Individuals with Ds-ASD exhibit behavioral markers that distinguish them from those with Down Syndrome alone. In the social domain, they may show a profound lack of joint attention—the ability to share focus on an object or event with another person. They may also demonstrate a severe reduction in eye contact or a social withdrawal that exceeds the typical shyness or communication delay seen in Down Syndrome.

Repetitive behaviors are often more intense and non-functional in Ds-ASD. These can manifest as persistent motor movements like hand flapping, body rocking, or teeth grinding, often referred to as stimming. Restricted interests may also be observed, such as fixating on specific objects or displaying an intense preoccupation with certain routines or parts of objects, like spinning wheels on a toy car.

Sensory processing differences are common, including extreme reactions to input such as sounds, textures, or lights. An individual might show hypersensitivity, reacting strongly to loud noises, or hyposensitivity, seeming indifferent to pain. Developmental regression—the loss of previously acquired skills, particularly in communication or social engagement—is a strong indicator for co-occurring ASD when it occurs between three and seven years of age.

Navigating the Diagnostic Process

Obtaining an accurate diagnosis for Ds-ASD is complex because the symptoms of intellectual disability and autism frequently overlap. Standard screening tools for ASD are often unreliable when used with individuals who have a cognitive disability, as some behaviors associated with Down Syndrome can mimic autism symptoms. This necessitates an evaluation by a team of specialized experts, including developmental pediatricians, child psychiatrists, or neuropsychologists who have experience with dual diagnoses.

The diagnostic process relies heavily on a comprehensive developmental history and extensive observation across multiple settings. Clinicians must carefully untangle behaviors related to the cognitive profile of Down Syndrome from the core social and communication impairments characteristic of Autism. It is also necessary to rule out other medical issues, such as thyroid dysfunction, hearing loss, or pain, which can sometimes result in behaviors that resemble autism.

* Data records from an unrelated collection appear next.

Lemma addPending_ok p m r : pendingOk (m :: r) -> pendingTx (m :: r) (txKey p) = None ->
  let pending' := om_set (acc p) (PT.addTx frame p (PT.findOrAdd m (acc p))) m :: r in
  pendingOk pending' /\ forall k, pendingTx pending' k = if bool_decide (k = txKey p) then Some (0%nat, p) else pendingTx (m :: r) k.
Proof.
  intros [Hl [Hm Hok]%Forall_cons [Hfm Hf]%Forall_cons Ho] Hn. apply pendingTx_None in Hn as Hn'. apply Forall_cons in Hn' as [Hnm Hnr].
  destruct (addLevel_spec p m Hm Hfm Hnm) as (Hm' & Hfm' & Hk). cbn zeta. split.
  - split; [done|by constructor..|]. rewrite Forall_lookup in Hnr.
    assert (Hr : forall j m' k, r !! j = Some m' -> is_Some (levelTx m' k) ->
      is_Some (levelTx (om_set (acc p) (PT.addTx frame p (PT.findOrAdd m (acc p))) m) k) -> False).
    { intros j m' k Hj Hs. rewrite Hk. case_bool_decide as E; intros Hs'.
      - subst k. cbn in Hnr. rewrite (Hnr _ _ Hj) in Hs. by destruct Hs.
      - by specialize (Ho 0%nat (S j) m m' k eq_refl Hj Hs' Hs). }
    intros [|i] [|j] m1 m2 k Hi Hj H1 H2; [done|..].
    + cbn in Hi, Hj. simplify_eq. exfalso. eauto.
    + cbn in Hi, Hj. simplify_eq. exfalso. eauto.
    + by eapply (Ho (S i) (S j)).
  - intros k. rewrite !pendingTx_cons, Hk. by case_bool_decide.
Qed.

Lemma pendingTx_removelast pending k : pendingTx (removelast pending) k =
  match pendingTx pending k with Some (i, p) => if (S i <? length pending)%nat then Some (i, p) else None | None => None end.
Proof.
  induction pending as [|m r IH]; [done|]. destruct r as [|m' r]; [cbn; by destruct (levelTx m k)|].
  change (removelast (m :: m' :: r)) with (m :: removelast (m' :: r)). rewrite !(pendingTx_cons m), IH.
  destruct (levelTx m k); [done|]. destruct (pendingTx (m' :: r) k) as [[i p]|]; [|done]. cbn [fmap option_fmap option_map prod_map].
  cbn [fst snd]. change (S (S i) <? length (m :: m' :: r))%nat with (S i <? length (m' :: r))%nat.
  by destruct (S i <? _)%nat.
Qed.

Lemma age_ok pending : pendingOk pending -> pendingOk ([] :: removelast pending).
Proof.
  intros [Hl Hok Hf Ho]. destruct pending as [|m0 [|m1 [|m2 [|m3 [|]]]]]; try done.
  apply (Forall_take _ 3) in Hok, Hf. cbn in *. split; [done| | |].
  - constructor; [|done]. by split.
  - by constructor.
  - intros [|i] [|j] m m' k Hi Hj H1 H2; [done|..]; cbn in Hi, Hj.
    + simplify_eq. by destruct H1.
    + simplify_eq. by destruct H2.
    + apply (lookup_app_l_Some [m0; m1; m2] [m3]) in Hi, Hj. f_equal. by eapply Ho.
Qed.

Lemma newPending_ok : pendingOk PT.newPending.
Proof.
  assert (levelOk []) as Hm by by split. assert (levelFees []) as Hf by done.
  split; [done|by repeat constructor..|]. intros i j m m' k Hi _ [q Hq]. unfold PT.newPending in Hi.
  by apply lookup_replicate in Hi as [-> _].
Qed.

End Facts.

Due to the cognitive profile of Down Syndrome, professionals often utilize adapted assessment instruments that modify the administration procedures to better accommodate the individual’s developmental level. These adaptations help the assessment team focus on the qualitative aspects of social communication and the nature of restricted behaviors, rather than relying solely on verbal responses. The goal is to identify a pattern of behavior that is not merely explained by the Down Syndrome diagnosis itself.

Tailored Intervention and Support Approaches

A dual diagnosis requires an integrated therapeutic approach that moves beyond the typical “one-size-fits-all” interventions designed for either condition in isolation. Interventions must be carefully tailored to address the unique blend of characteristics present in Ds-ASD. This involves combining strategies that support communication deficits common in Down Syndrome with behavioral strategies that manage the restricted or repetitive behaviors typical of Autism.

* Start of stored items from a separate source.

(* ===== verification/HerderTxTheorems.v ===== *)
(** * The pending transactions follow their life cycle, and the proposed set is valid

    The theorems about [HerderTxs.v], against an abstract pool that maps the
    account and hash of a transaction to its age. *)

From stdpp Require Import sorting.
From S2P Require Import Prelude OrdContainers Signatures Transaction TxSet TxSetFacts LedgerExample HerderTxs.

(** A hash has 32 bytes. *)
Definition isHash (h : Hash) : Prop := length h = 32%nat /\ Forall (fun b => 0 <= b < 256) h.

Lemma zeros_first n h : length h = n -> Forall (fun b => 0 <= b < 256) h -> ltb h (replicate n 0) = false.
Proof.
  intros <-. induction 1 as [|b h Hb _ IH]; [done|]. cbn in *. destruct (Z.ltb_spec b 0); [lia|].
  by destruct (0 <? b).
Qed.

Lemma sublist_StronglySorted {A} (R : A -> A -> Prop) (l k : list A) : l `sublist_of` k -> StronglySorted R k -> StronglySorted R l.
Proof.
  induction 1 as [|x l k Hs IH|x l k Hs IH]; [done|..]; intros [Hk Hf]%StronglySorted_inv; [|by apply IH].
  constructor; [by apply IH|]. rewrite Forall_forall in Hf |- *. intros y Hy. apply Hf. by eapply sublist_subseteq.
Qed.

Lemma StronglySorted_map {A B} (R : B -> B -> Prop) (f : A -> B) (l : list A) :
  StronglySorted (fun a b => R (f a) (f b)) l -> StronglySorted R (map f l).
Proof. induction 1 as [|x l _ IH Hf]; cbn; constructor; [done|]. by apply Forall_map. Qed.

(** ** Removing transactions keeps the order *)

Section Shrinks.
Local Abbreviation Ptr := TransactionFramePtr.
Context {Sig St W : Type} (frame : Ptr -> Envelope Sig St).
Context (sort : (Ptr -> Ptr -> bool) -> list Ptr -> list Ptr) (checkTx : Ptr -> M W bool).
Implicit Types (p q : Ptr) (ts : TxSetFrame) (l : list Ptr).

Definition shrinks ts ts' : Prop :=
  mPreviousLedgerHash ts' = mPreviousLedgerHash ts /\ mTransactions ts' `sublist_of` mTransactions ts.

Lemma shrinks_refl ts : shrinks ts ts.
Proof. done. Qed.

Lemma shrinks_trans ts1 ts2 ts3 : shrinks ts1 ts2 -> shrinks ts2 ts3 -> shrinks ts1 ts3.
Proof. intros [H1 H2] [H3 H4]. split; [congruence|by etrans]. Qed.

Lemma eraseFirst_sublist p l : TS.eraseFirst p l `sublist_of` l.
Proof. induction l as [|q l IH]; [done|]. cbn. destruct (p =? q); [by constructor|by constructor]. Qed.

Lemma removeTx_shrinks p ts : exists ts', TS.removeTx p ts = Ret tt ts' /\ shrinks ts ts'.
Proof. eexists. split; [done|]. split; [done|]. apply eraseFirst_sublist. Qed.

Lemma removeAll_shrinks l ts ts' r : TS.removeAll l ts = Ret r ts' -> shrinks ts ts'.
Proof.
  revert ts. induction l as [|p l IH]; intros ts; cbn; [by intros [= _ <-]|]. unfold mbind, M_bind.
  destruct (removeTx_shrinks p ts) as (ts1 & -> & H1). intros Hr. eapply shrinks_trans; [done|by apply IH].
Qed.

Lemma surge_shrinks max ts ts' r : TS.surgePricingFilter frame sort max ts = Ret r ts' -> shrinks ts ts'.
Proof.
  unfold TS.surgePricingFilter, get, mbind, M_bind. destruct (_ <? _)%nat; [apply removeAll_shrinks|by intros [= _ <-]].
Qed.

Lemma trimAccount_shrinks l s s' r : TS.trimAccount checkTx l s = Ret r s' -> shrinks s.1 s'.1.
Proof.
  revert s s' r. induction l as [|p l IH]; intros s s' r; cbn; [by intros [= _ <-]|]. unfold mbind, M_bind.
  destruct (checkTx p s.2) as [[|] w|e w]; cbn; [apply IH| |done].
  destruct (TS.trimAccount _ _ _) as [r' s''|] eqn:E; [|done]. intros [= _ <-]. apply IH in E.
  eapply shrinks_trans; [|exact E]. split; [done|]. apply eraseFirst_sublist.
Qed.

Lemma trimAccounts_shrinks groups s s' r : TS.trimAccounts frame sort checkTx groups s = Ret r s' -> shrinks s.1 s'.1.
Proof.
  revert s s' r. induction groups as [|[a l] groups IH]; intros s s' r; cbn; [by intros [= _ <-]|]. unfold mbind, M_bind.
  destruct (TS.trimAccount _ _ _) as [r1 s1|] eqn:E1; [|done]. destruct (TS.trimAccounts _ _ _ _ _) as [r2 s2|] eqn:E2; [|done].
  intros [= _ <-]. eapply shrinks_trans; [by eapply trimAccount_shrinks|by eapply IH].
Qed.

Lemma trimInvalid_shrinks ts w ts' w' r : TS.trimInvalid frame sort checkTx (ts, w) = Ret r (ts', w') ->
  mPreviousLedgerHash ts' = mPreviousLedgerHash ts /\
  mTransactions ts' `sublist_of` sort (TS.HashTxSorter frame) (mTransactions ts).
Proof. intros Hr. exact (trimAccounts_shrinks _ _ _ _ Hr). Qed.

End Shrinks.

(** ** The abstract pool *)

Section Pool.
Local Abbreviation Ptr := TransactionFramePtr.
Local Abbreviation Key := (PublicKey * Hash)%type.
Context {Sig St : Type} (frame : Ptr -> Envelope Sig St).

(** The age, in closed ledgers, and the pointer of a transaction. *)
Definition Pool : Type := Key -> option (nat * Ptr).

Definition poolAdd (p : Ptr) (pool : Pool) : Pool := fun k => if bool_decide (k = txKey frame p) then Some (0%nat, p) else pool k.

Definition poolDrop (txs : list Ptr) (pool : Pool) : Pool := fun k => if bool_decide (k ∈ map (txKey frame) txs) then None else pool k.

(** A transaction is forgotten when the fourth ledger closes without it. *)
Definition poolAge (pool : Pool) : Pool := fun k =>
  match pool k with
  | Some (i, p) => if (i <? 3)%nat then Some (S i, p) else None
  | None => None
  end.

Definition abstracts (pending : list AccountTxMap) (pool : Pool) : Prop := pendingOk frame pending /\ forall k, pendingTx pending k = pool k.

Lemma update_pool applied pending pool : abstracts pending pool ->
  abstracts ([] :: removelast (PT.removeReceivedTxs frame applied pending)) (poolAge (poolDrop applied pool)).
Proof.
  intros [Hok Hk]. pose proof (removeReceivedTxs_ok frame applied pending Hok) as Hok'. split; [by apply age_ok|]. intros k.
  assert (pendingTx (PT.removeReceivedTxs frame applied pending) k = poolDrop applied pool k) as Hd.
  { rewrite removeReceivedTxs_tx by apply Hok. unfold poolDrop. by rewrite <- Hk. }
  cbn. rewrite pendingTx_removelast, Hd, (po_levels _ _ Hok'). unfold poolAge. destruct (poolDrop applied pool k) as [[i p]|]; [|done].
  destruct (Nat.ltb_spec (S i) 4), (Nat.ltb_spec i 3); done || lia.
Qed.

Context {W : Type} (marshal : Envelope Sig St -> list Z) (sha256 : list Z -> Hash).
Context (sort : (Ptr -> Ptr -> bool) -> list Ptr -> list Ptr) `{!SortOk sort}.
Context (checkTx : Ptr -> M W bool) (valid : Ptr -> bool) (I : W -> Prop).
Context (Hcheck : forall p w, I w -> exists w', checkTx p w = Ret (valid p) w' /\ I w').

(** Dropping the transactions that are not valid any more. *)
Definition poolValid (pool : Pool) : Pool := fun k =>
  match pool k with Some (i, p) => if valid p then Some (i, p) else None | None => None end.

Behavioral support is often centered on managing challenging behaviors that arise from communication frustration or sensory overload. Therapies should aim to provide the individual with functional communication alternatives and coping mechanisms for sensory sensitivities. The educational setting requires an Individualized Education Program (IEP) that recognizes the distinct learning profile of Ds-ASD, integrating social skills training with academic modifications appropriate for their intellectual disability.

Integrated therapy typically involves occupational therapy to address sensory needs and motor skills, along with speech-language pathology focused on the functional use of communication in social contexts. By blending these approaches, professionals can create a supportive environment that helps the individual build on their strengths while mitigating the challenges presented by the dual diagnosis. Early and targeted intervention improves long-term outcomes.